Halloween Ends doesn’t work like its predecessors; while there are the expected nods to previous films (check out the typeface of the opening credits!!), this one doesn’t revel in the kills. There isn’t the usual, morbidly clever staging of bodies for survivors to find (except for one); we are only here to deal with the immediacy of what’s going on and how it’s going to end. What it hopes to impart upon us is the emotional damage Haddonfield continues to reap after two nights of murders and terror. We find Green bringing it back to a more emotional, gut level where the mayhem is secondary to the redemption of the soul and what happens when it’s no longer possible.

The horror that the script hopes to make us feel is in the sadistic, almost petty torments enjoyed by the man in the mask. We’re on the fence about one certain victim, but they’re only left alive long enough to see what happens to their companions. Yet there’s a certain removal from these murders that we feel (for reasons that become obvious as the movie goes on) because most of them actually deserve it on some level; right from the off, we know exactly how we should feel about every character that crosses the lens, and we’re all too happy to see some of them get their comeuppances.
But even those kills come with the knowledge that the light is lost. We feel for those teetering on the edge, only to fall into the abyss of evil or death.
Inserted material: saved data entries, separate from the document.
(** The pass never throws: a workspace whose reading or stopping fails is listed as failed and the next is looked at. Its
    decisions are of registered workspaces, in their order, one each. *)
Theorem idle_pass_decides_all input trace r :
  ran (runIdlePass input) trace r →
  ∃ decisions, r = Ok decisions ∧ map wd_path decisions `sublist_of` map fst (default [] (cg_projects <$> ip_config input)).
Proof.
  intros Hran. assert (returns (fun ds => map wd_path ds `sublist_of` map fst (default [] (cg_projects <$> ip_config input)))
    (runIdlePass input)) as Hr.
  { unfold runIdlePass. destruct (ip_config input) as [config|]; [|by exists []]. cbn.
    eapply returns_bind; [apply returns_map_each, idle_one_path|]. intros ds Hds. eexists. split; [done|].
    induction Hds as [|[path project] d l ds Hd _ IH]; cbn; [done|]. destruct d as [e|]; cbn; [|by apply sublist_cons].
    rewrite (Hd e eq_refl). by apply sublist_skip. }
  exact (proj1 (wp_ran _ _ _ _ _ _ _ Hr Hran)).
Qed.
End Pass.

(** ** A sample pass

    The sample machine with one booted simulator of its workspace. *)
Module IdleSample.
Import LadderSample.
Definition simulator : OwnedDevice :=
  {| od_ios := true; od_id := js "U"; od_name := "iPhone"; od_project := workspace; od_slot := js "default" |}.
Definition booted_answer (B : Type) (c : Sys B) : bool → B * bool :=
  match c in Sys T return bool → T * bool with
  | CollectDevices _ => pair (Ok [simulator])
  | c => answer _ c
  end.
#[global] Instance an_epoch : NodeDate := {| Date_parse _ := None; toISOString _ := Some (js "1970") |}.
Definition idle_input : IdlePassInput :=
  {| ip_config := Some the_config; ip_now := 0; ip_sims := true; ip_simsError := None; ip_devices := [simulator]; ip_act := true;
     ip_pressure := None; ip_unsupervised := false; ip_protectedRoot := None |}.
Definition a_pass := execute booted_answer (runIdlePass idle_input) false.
Definition is_stop (B : Type) (c : Sys B) : bool := match c with RunIdleStop _ _ => true | _ => false end.
Definition all_stopped : result units StopResult := Ok {| sr_ok := true; sr_summary := []; sr_devices := [] |}.

(** C22 where the sample pass stops its workspace, idle an hour with [idle.minutes] at 30. *)
Lemma idle_pass_stops_idle_witness :
  let '(before, after) := split_at is_stop (fst a_pass) in
  fst a_pass = before ++ Event (RunIdleStop workspace 30) all_stopped :: tail after ∧
  stage_open false workspace (fst (observed see_stops before (nothing_watched, None))) ∧
  free (observed see_stops (fst a_pass) (nothing_watched, None)).
Proof.
  assert (fst a_pass = fst (split_at is_stop (fst a_pass)) ++ Event (RunIdleStop workspace 30) all_stopped
            :: tail (snd (split_at is_stop (fst a_pass)))) as Heq by (vm_compute; reflexivity).
  destruct (split_at is_stop (fst a_pass)) as [before after].
  destruct (idle_pass_stops_idle idle_input _ _ (execute_ran booted_answer _ false)) as [Hend Hall].
  split; [exact Heq|]. split; [exact (Hall _ _ _ _ _ Heq)|exact Hend].
Defined.
End IdleSample.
And we feel for Allyson, who may have finally found a safe harbor with Corey, only to have it undone by Laurie’s meddling. But Laurie ain’t meddling for shits and giggles; everything she has ever done in the H40 timeline is to make sure her daughter and granddaughter are prepared and safe. The last movie saw her fail, so she’s making sure she doesn’t make the same mistake with Allyson.

David Gordon Green and his creative team have worked hard to make the H40 timeline stand out and mean something more than your average Saturday afternoon slasher flick. While the first rode on suspense and dread and the second made its bones with social commentary, the third picks us apart as humans and how we can either be the help that someone needs or the straw that breaks their backs. And when the final frame rolls, you’ll be thinking about this one for a long time to come. Halloween Ends is not merely the closing chapter of Green’s trilogy; it’s a plea to do better by each other and to fight the specters of the past for a better future. That it wears the mask of a slasher film is par for the course… after all, it is Halloween.